For the word "eauto", return each line of the data in which it occurs.
BEGIN EXTRACTED DATA
Lemma entries_ends down (P : Walk -> Prop) n table lvl base : forall idx w,
  (forall w w', P w -> w_budget w' = w_budget w -> P w') ->
  (lvl <> 3 -> forall t b w, P w -> ends_in P (down t (u32 (lvl + 1)) b w)) ->
  P w -> ends_in P (entries down n m vbits table lvl base idx w).
Proof.
  intros idx w HP Hd. revert idx w. induction n as [|n IH]; intros idx w Hw; cbn [entries]; [done|].
  apply (ends_bind P); [|intros w' Hw'; by apply IH].
  destruct (u64_at m _) as [desc|]; [|done]. destruct (Z.land desc 3 =? 0); [done|].
  destruct (Z.land desc 3 =? 1); cbn [orb negb]; [|destruct (Z.eqb_spec lvl 3); cbn [negb]; [|by apply Hd]].
  all: pose proof (leaf_budget lvl desc (Z.lor base (shl64 idx (level_shift lvl))) w) as Hl;
    destruct (leaf _ _ _ _ _); cbn in *; eauto.
Qed.

(** The budget bounds the depth of the recursion. *)
Lemma descend_budget fuel : forall table lvl base w,
  0 <= w_budget w < Z.of_nat fuel ->
  ends_in (fun w' => 0 <= w_budget w' < Z.of_nat fuel) (descend fuel m vbits table lvl base w).
Proof.
  induction fuel as [|fuel IH]; intros table lvl base w Hw; [lia|]. cbn [descend].
  destruct (Z.eqb_spec (w_budget w) 0); [done|].
  assert (ends_in (fun w' => 0 <= w_budget w' < Z.of_nat fuel)
    (entries (fun table lvl base w => descend fuel m vbits table lvl base w) 512 m vbits table lvl base 0
       (mkWalk (w_runs w) (w_budget w - 1) (w_text w)))) as He.
  { apply entries_ends; [intros w1 w2 H1 ->; done| |cbn; lia]. intros _ t b w1 Hw1. by apply IH. }
  unfold ends_in in *. destruct (entries _ _ _ _ _ _ _ _ _); [lia|done..].
Qed.

(** So do the levels below the first. *)
Lemma descend_levels fuel : forall table lvl base w,
  0 <= lvl <= 3 -> 4 - lvl <= Z.of_nat fuel ->
  ends_in (fun _ => True) (descend fuel m vbits table lvl base w).
Proof.
  induction fuel as [|fuel IH]; intros table lvl base w Hl Hf; [lia|]. cbn [descend].
  destruct (Z.eqb_spec (w_budget w) 0); [done|].
  apply entries_ends; [done| |done]. intros Hne t b w1 _. apply IH; unfold u32; rewrite Z.mod_small by lia; lia.
Qed.
End Ends.

Definition t1sz (tcr : Z) : Z := Z.land (Z.shiftr tcr 16) 0x3f.

(** Enough fuel for the walk: more than its budget, or one for each level of a
    layout of up to 48 bits. *)
Definition walk_fuel (fuel : nat) (snap : Snapshot) : Prop :=
  MAX_TABLES < Z.of_nat fuel \/
  (4 <= fuel)%nat /\ forall tcr, captured_sysreg snap SYSREG_TCR_EL1 = Agreed tcr -> 16 <= t1sz tcr <= 51.

Lemma decode_tcr_levels tcr l :
  decode_tcr tcr = Ok l -> 16 <= t1sz tcr <= 51 ->
  va_bits l = 64 - t1sz tcr /\ 0 <= start_level l <= 3 /\
  9 * (3 - start_level l) + 12 < va_bits l <= 9 * (4 - start_level l) + 12.
Proof.
  unfold decode_tcr. fold (t1sz tcr). intros E Ht. unfold div_ceil, sub32, u32 in E.
  set (g := if _ =? 1 then _ else _) in E. assert (g = Ok 16384 \/ g = Ok 4096 \/ g = Ok 65536 \/ exists e, g = Err e) as Hg.
  { subst g. repeat case_match; eauto. }
  destruct Hg as [->|[->|[->|[e ->]]]]; cbn [mbind res_bind_inst] in E; try done.
  change (negb (4096 =? 4096)) with false in E. cbv iota in E.
  apply (f_equal (fun r => match r with Ok a => a | _ => l end)) in E. cbv beta iota in E. subst l.
  cbn [va_bits start_level].
  rewrite (Z.mod_small (64 - t1sz tcr - 12)) by lia.
  set (v := 64 - t1sz tcr - 12). assert (1 <= v <= 36) as Hv by lia.
  pose proof (Z.div_mod v 9 ltac:(lia)) as Hdm. pose proof (Z.mod_pos_bound v 9 ltac:(lia)) as Hmb.
  destruct (Z.eqb_spec (v mod 9) 0); rewrite Z.mod_small by lia; lia.
Qed.

Lemma executable_runs_ends {M} `{PhysMem M} fuel (m : M) snap tcr l root :
  walk_fuel fuel snap -> captured_sysreg snap SYSREG_TCR_EL1 = Agreed tcr -> decode_tcr tcr = Ok l ->
  settles (executable_runs fuel m root (va_bits l) (start_level l)).
Proof.
  intros Hf Hc Hd. unfold executable_runs.
  assert (ends_in (fun _ => True) (descend fuel m (va_bits l) root (start_level l) 0 (mkWalk [] MAX_TABLES 0))) as He.
  { destruct Hf as [Hf|[Hf Ht]].
    - pose proof (descend_budget m (va_bits l) fuel root (start_level l) 0 (mkWalk [] MAX_TABLES 0)) as He.
      unfold ends_in in *. cbn [w_budget] in He. specialize (He ltac:(unfold MAX_TABLES in *; lia)).
      by destruct (descend _ _ _ _ _ _ _).
    - destruct (decode_tcr_levels tcr l Hd (Ht tcr Hc)) as (_ & Hs & _). apply descend_levels; lia. }
  by destruct (descend _ _ _ _ _ _ _).
Qed.

(** ** The walk agrees with translation *)

Lemma level_shift_eq lvl : 0 <= lvl <= 3 -> level_shift lvl = 12 + 9 * (3 - lvl).
Proof. intros Hl. unfold level_shift, sub32, u32. rewrite (Z.mod_small (3 - lvl)), Z.mod_small by lia. done. Qed.

Lemma shl64_pow s : 0 <= s < 64 -> shl64 1 s = 2 ^ s.
Proof.
  intros Hs. unfold shl64, u64. rewrite (Z.mod_small s 64), Z.shiftl_1_l by lia. apply Z.mod_small.
  split; [apply Z.pow_nonneg; lia|]. apply Z.pow_lt_mono_r; lia.
Qed.

Lemma shl64_mul x s : 0 <= s < 64 -> 0 <= x -> x * 2 ^ s < 2 ^ 64 -> shl64 x s = x * 2 ^ s.
Proof.
  intros Hs Hx Hb. unfold shl64, u64. rewrite (Z.mod_small s 64), Z.shiftl_mul_pow2 by lia. apply Z.mod_small.
  split; [apply Z.mul_nonneg_nonneg; [done|apply Z.pow_nonneg; lia]|done].
Qed.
END EXTRACTED DATA
(EXERCISE ANSWER)
    destruct (leaf _ _ _ _ _); cbn in *; eauto.
  { subst g. repeat case_match; eauto. }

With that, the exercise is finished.